Aim of the exercise ▸
Could you return every record below exactly as it is written?
'''
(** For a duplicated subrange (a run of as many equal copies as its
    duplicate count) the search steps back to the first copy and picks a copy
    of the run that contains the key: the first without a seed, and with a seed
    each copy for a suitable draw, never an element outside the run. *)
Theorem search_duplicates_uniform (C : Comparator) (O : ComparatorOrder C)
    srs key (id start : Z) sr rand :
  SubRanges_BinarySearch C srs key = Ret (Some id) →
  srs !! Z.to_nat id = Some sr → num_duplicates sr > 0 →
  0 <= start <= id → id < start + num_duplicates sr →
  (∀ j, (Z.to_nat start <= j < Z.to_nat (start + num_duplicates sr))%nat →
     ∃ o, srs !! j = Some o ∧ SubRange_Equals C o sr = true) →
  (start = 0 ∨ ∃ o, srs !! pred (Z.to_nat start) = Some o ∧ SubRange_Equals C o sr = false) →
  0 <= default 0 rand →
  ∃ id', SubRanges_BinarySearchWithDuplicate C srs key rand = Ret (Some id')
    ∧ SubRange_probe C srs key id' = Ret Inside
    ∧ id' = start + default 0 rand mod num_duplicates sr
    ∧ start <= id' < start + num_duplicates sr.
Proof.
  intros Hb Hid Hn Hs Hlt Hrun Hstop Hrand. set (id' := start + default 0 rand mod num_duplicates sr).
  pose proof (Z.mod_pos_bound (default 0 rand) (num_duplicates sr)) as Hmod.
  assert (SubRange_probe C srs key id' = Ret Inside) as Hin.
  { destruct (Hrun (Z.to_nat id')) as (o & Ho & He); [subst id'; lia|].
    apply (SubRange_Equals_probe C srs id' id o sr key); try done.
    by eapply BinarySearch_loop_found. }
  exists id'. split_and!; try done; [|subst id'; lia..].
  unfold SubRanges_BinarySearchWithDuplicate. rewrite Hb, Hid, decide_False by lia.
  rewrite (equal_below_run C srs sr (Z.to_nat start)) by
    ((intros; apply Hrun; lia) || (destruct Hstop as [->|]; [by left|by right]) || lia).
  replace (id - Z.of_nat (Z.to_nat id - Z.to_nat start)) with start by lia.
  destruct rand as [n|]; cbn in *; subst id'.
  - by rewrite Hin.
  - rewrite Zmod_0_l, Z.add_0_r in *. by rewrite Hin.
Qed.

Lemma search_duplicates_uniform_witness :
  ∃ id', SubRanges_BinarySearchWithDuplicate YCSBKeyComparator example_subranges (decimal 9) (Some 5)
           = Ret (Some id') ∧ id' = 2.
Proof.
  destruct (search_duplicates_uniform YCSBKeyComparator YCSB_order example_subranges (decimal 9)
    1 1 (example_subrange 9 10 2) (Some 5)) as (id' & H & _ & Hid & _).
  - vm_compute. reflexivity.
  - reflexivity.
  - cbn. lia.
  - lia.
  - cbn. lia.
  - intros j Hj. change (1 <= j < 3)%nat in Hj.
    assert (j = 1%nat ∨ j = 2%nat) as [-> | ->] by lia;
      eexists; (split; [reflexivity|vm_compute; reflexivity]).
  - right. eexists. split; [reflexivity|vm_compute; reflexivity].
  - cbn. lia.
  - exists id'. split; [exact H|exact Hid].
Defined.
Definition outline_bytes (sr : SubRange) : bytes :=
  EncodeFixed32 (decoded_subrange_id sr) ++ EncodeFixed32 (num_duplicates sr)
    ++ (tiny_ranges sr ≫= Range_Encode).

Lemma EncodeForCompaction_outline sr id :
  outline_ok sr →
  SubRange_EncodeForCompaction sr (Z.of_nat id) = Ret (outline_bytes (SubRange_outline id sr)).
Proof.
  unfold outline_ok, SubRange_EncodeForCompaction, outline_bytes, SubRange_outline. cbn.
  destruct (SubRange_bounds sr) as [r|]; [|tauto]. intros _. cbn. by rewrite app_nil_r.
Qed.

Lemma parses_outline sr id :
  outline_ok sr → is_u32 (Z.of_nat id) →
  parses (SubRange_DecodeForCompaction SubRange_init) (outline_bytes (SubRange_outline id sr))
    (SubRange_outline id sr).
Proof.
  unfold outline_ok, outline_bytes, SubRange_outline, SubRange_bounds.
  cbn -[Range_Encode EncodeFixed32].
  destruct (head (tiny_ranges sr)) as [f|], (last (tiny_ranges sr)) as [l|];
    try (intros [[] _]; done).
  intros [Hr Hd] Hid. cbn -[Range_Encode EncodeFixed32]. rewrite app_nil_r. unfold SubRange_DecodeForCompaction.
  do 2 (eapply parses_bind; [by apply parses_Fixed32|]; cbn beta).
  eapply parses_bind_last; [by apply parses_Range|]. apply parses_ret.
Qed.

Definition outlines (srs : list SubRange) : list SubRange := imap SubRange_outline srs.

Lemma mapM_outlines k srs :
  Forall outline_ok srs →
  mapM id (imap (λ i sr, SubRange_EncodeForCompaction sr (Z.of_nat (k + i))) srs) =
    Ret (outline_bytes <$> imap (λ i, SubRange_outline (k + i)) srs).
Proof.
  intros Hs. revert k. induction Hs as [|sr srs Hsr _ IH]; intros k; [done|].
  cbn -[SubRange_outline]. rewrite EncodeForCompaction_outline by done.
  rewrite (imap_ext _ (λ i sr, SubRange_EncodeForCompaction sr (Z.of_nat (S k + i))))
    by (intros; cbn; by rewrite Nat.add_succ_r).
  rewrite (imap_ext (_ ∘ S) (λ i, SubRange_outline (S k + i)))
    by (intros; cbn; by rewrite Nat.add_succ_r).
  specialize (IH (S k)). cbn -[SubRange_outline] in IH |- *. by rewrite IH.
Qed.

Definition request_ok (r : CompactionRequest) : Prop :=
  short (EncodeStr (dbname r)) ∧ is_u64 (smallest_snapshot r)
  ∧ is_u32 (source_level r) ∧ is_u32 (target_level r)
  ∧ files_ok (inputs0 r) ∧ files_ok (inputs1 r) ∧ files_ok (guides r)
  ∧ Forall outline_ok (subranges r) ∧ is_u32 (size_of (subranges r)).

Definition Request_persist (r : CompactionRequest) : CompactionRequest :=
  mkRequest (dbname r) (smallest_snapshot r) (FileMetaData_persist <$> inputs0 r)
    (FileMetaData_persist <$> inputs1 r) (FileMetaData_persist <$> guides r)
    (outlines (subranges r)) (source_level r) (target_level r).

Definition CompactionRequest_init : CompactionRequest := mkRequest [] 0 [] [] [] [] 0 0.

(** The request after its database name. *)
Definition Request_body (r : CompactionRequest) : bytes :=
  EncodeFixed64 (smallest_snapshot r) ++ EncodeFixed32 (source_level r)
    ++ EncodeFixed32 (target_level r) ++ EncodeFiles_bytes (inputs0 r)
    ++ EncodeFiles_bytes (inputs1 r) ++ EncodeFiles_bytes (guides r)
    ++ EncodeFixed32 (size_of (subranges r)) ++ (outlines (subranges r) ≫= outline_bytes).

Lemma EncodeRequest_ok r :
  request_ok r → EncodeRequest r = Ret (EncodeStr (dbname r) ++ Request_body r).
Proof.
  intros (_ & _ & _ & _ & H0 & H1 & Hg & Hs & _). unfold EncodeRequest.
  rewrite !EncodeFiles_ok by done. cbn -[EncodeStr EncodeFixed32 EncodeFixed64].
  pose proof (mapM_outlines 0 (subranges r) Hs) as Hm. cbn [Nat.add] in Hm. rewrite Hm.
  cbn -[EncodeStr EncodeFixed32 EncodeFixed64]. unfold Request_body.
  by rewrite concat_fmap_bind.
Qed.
'''
Written answer ▸
(** For a duplicated subrange (a run of as many equal copies as its
    duplicate count) the search steps back to the first copy and picks a copy
    of the run that contains the key: the first without a seed, and with a seed
    each copy for a suitable draw, never an element outside the run. *)
Theorem search_duplicates_uniform (C : Comparator) (O : ComparatorOrder C)
    srs key (id start : Z) sr rand :
  SubRanges_BinarySearch C srs key = Ret (Some id) →
  srs !! Z.to_nat id = Some sr → num_duplicates sr > 0 →
  0 <= start <= id → id < start + num_duplicates sr →
  (∀ j, (Z.to_nat start <= j < Z.to_nat (start + num_duplicates sr))%nat →
     ∃ o, srs !! j = Some o ∧ SubRange_Equals C o sr = true) →
  (start = 0 ∨ ∃ o, srs !! pred (Z.to_nat start) = Some o ∧ SubRange_Equals C o sr = false) →
  0 <= default 0 rand →
  ∃ id', SubRanges_BinarySearchWithDuplicate C srs key rand = Ret (Some id')
    ∧ SubRange_probe C srs key id' = Ret Inside
    ∧ id' = start + default 0 rand mod num_duplicates sr
    ∧ start <= id' < start + num_duplicates sr.
Proof.
  intros Hb Hid Hn Hs Hlt Hrun Hstop Hrand. set (id' := start + default 0 rand mod num_duplicates sr).
  pose proof (Z.mod_pos_bound (default 0 rand) (num_duplicates sr)) as Hmod.
  assert (SubRange_probe C srs key id' = Ret Inside) as Hin.
  { destruct (Hrun (Z.to_nat id')) as (o & Ho & He); [subst id'; lia|].
    apply (SubRange_Equals_probe C srs id' id o sr key); try done.
    by eapply BinarySearch_loop_found. }
  exists id'. split_and!; try done; [|subst id'; lia..].
  unfold SubRanges_BinarySearchWithDuplicate. rewrite Hb, Hid, decide_False by lia.
  rewrite (equal_below_run C srs sr (Z.to_nat start)) by
    ((intros; apply Hrun; lia) || (destruct Hstop as [->|]; [by left|by right]) || lia).
  replace (id - Z.of_nat (Z.to_nat id - Z.to_nat start)) with start by lia.
  destruct rand as [n|]; cbn in *; subst id'.
  - by rewrite Hin.
  - rewrite Zmod_0_l, Z.add_0_r in *. by rewrite Hin.
Qed.

Lemma search_duplicates_uniform_witness :
  ∃ id', SubRanges_BinarySearchWithDuplicate YCSBKeyComparator example_subranges (decimal 9) (Some 5)
           = Ret (Some id') ∧ id' = 2.
Proof.
  destruct (search_duplicates_uniform YCSBKeyComparator YCSB_order example_subranges (decimal 9)
    1 1 (example_subrange 9 10 2) (Some 5)) as (id' & H & _ & Hid & _).
  - vm_compute. reflexivity.
  - reflexivity.
  - cbn. lia.
  - lia.
  - cbn. lia.
  - intros j Hj. change (1 <= j < 3)%nat in Hj.
    assert (j = 1%nat ∨ j = 2%nat) as [-> | ->] by lia;
      eexists; (split; [reflexivity|vm_compute; reflexivity]).
  - right. eexists. split; [reflexivity|vm_compute; reflexivity].
  - cbn. lia.
  - exists id'. split; [exact H|exact Hid].
Defined.
Definition outline_bytes (sr : SubRange) : bytes :=
  EncodeFixed32 (decoded_subrange_id sr) ++ EncodeFixed32 (num_duplicates sr)
    ++ (tiny_ranges sr ≫= Range_Encode).

Lemma EncodeForCompaction_outline sr id :
  outline_ok sr →
  SubRange_EncodeForCompaction sr (Z.of_nat id) = Ret (outline_bytes (SubRange_outline id sr)).
Proof.
  unfold outline_ok, SubRange_EncodeForCompaction, outline_bytes, SubRange_outline. cbn.
  destruct (SubRange_bounds sr) as [r|]; [|tauto]. intros _. cbn. by rewrite app_nil_r.
Qed.

Lemma parses_outline sr id :
  outline_ok sr → is_u32 (Z.of_nat id) →
  parses (SubRange_DecodeForCompaction SubRange_init) (outline_bytes (SubRange_outline id sr))
    (SubRange_outline id sr).
Proof.
  unfold outline_ok, outline_bytes, SubRange_outline, SubRange_bounds.
  cbn -[Range_Encode EncodeFixed32].
  destruct (head (tiny_ranges sr)) as [f|], (last (tiny_ranges sr)) as [l|];
    try (intros [[] _]; done).
  intros [Hr Hd] Hid. cbn -[Range_Encode EncodeFixed32]. rewrite app_nil_r. unfold SubRange_DecodeForCompaction.
  do 2 (eapply parses_bind; [by apply parses_Fixed32|]; cbn beta).
  eapply parses_bind_last; [by apply parses_Range|]. apply parses_ret.
Qed.

Definition outlines (srs : list SubRange) : list SubRange := imap SubRange_outline srs.

Lemma mapM_outlines k srs :
  Forall outline_ok srs →
  mapM id (imap (λ i sr, SubRange_EncodeForCompaction sr (Z.of_nat (k + i))) srs) =
    Ret (outline_bytes <$> imap (λ i, SubRange_outline (k + i)) srs).
Proof.
  intros Hs. revert k. induction Hs as [|sr srs Hsr _ IH]; intros k; [done|].
  cbn -[SubRange_outline]. rewrite EncodeForCompaction_outline by done.
  rewrite (imap_ext _ (λ i sr, SubRange_EncodeForCompaction sr (Z.of_nat (S k + i))))
    by (intros; cbn; by rewrite Nat.add_succ_r).
  rewrite (imap_ext (_ ∘ S) (λ i, SubRange_outline (S k + i)))
    by (intros; cbn; by rewrite Nat.add_succ_r).
  specialize (IH (S k)). cbn -[SubRange_outline] in IH |- *. by rewrite IH.
Qed.

Definition request_ok (r : CompactionRequest) : Prop :=
  short (EncodeStr (dbname r)) ∧ is_u64 (smallest_snapshot r)
  ∧ is_u32 (source_level r) ∧ is_u32 (target_level r)
  ∧ files_ok (inputs0 r) ∧ files_ok (inputs1 r) ∧ files_ok (guides r)
  ∧ Forall outline_ok (subranges r) ∧ is_u32 (size_of (subranges r)).

Definition Request_persist (r : CompactionRequest) : CompactionRequest :=
  mkRequest (dbname r) (smallest_snapshot r) (FileMetaData_persist <$> inputs0 r)
    (FileMetaData_persist <$> inputs1 r) (FileMetaData_persist <$> guides r)
    (outlines (subranges r)) (source_level r) (target_level r).

Definition CompactionRequest_init : CompactionRequest := mkRequest [] 0 [] [] [] [] 0 0.

(** The request after its database name. *)
Definition Request_body (r : CompactionRequest) : bytes :=
  EncodeFixed64 (smallest_snapshot r) ++ EncodeFixed32 (source_level r)
    ++ EncodeFixed32 (target_level r) ++ EncodeFiles_bytes (inputs0 r)
    ++ EncodeFiles_bytes (inputs1 r) ++ EncodeFiles_bytes (guides r)
    ++ EncodeFixed32 (size_of (subranges r)) ++ (outlines (subranges r) ≫= outline_bytes).

Lemma EncodeRequest_ok r :
  request_ok r → EncodeRequest r = Ret (EncodeStr (dbname r) ++ Request_body r).
Proof.
  intros (_ & _ & _ & _ & H0 & H1 & Hg & Hs & _). unfold EncodeRequest.
  rewrite !EncodeFiles_ok by done. cbn -[EncodeStr EncodeFixed32 EncodeFixed64].
  pose proof (mapM_outlines 0 (subranges r) Hs) as Hm. cbn [Nat.add] in Hm. rewrite Hm.
  cbn -[EncodeStr EncodeFixed32 EncodeFixed64]. unfold Request_body.
  by rewrite concat_fmap_bind.
Qed.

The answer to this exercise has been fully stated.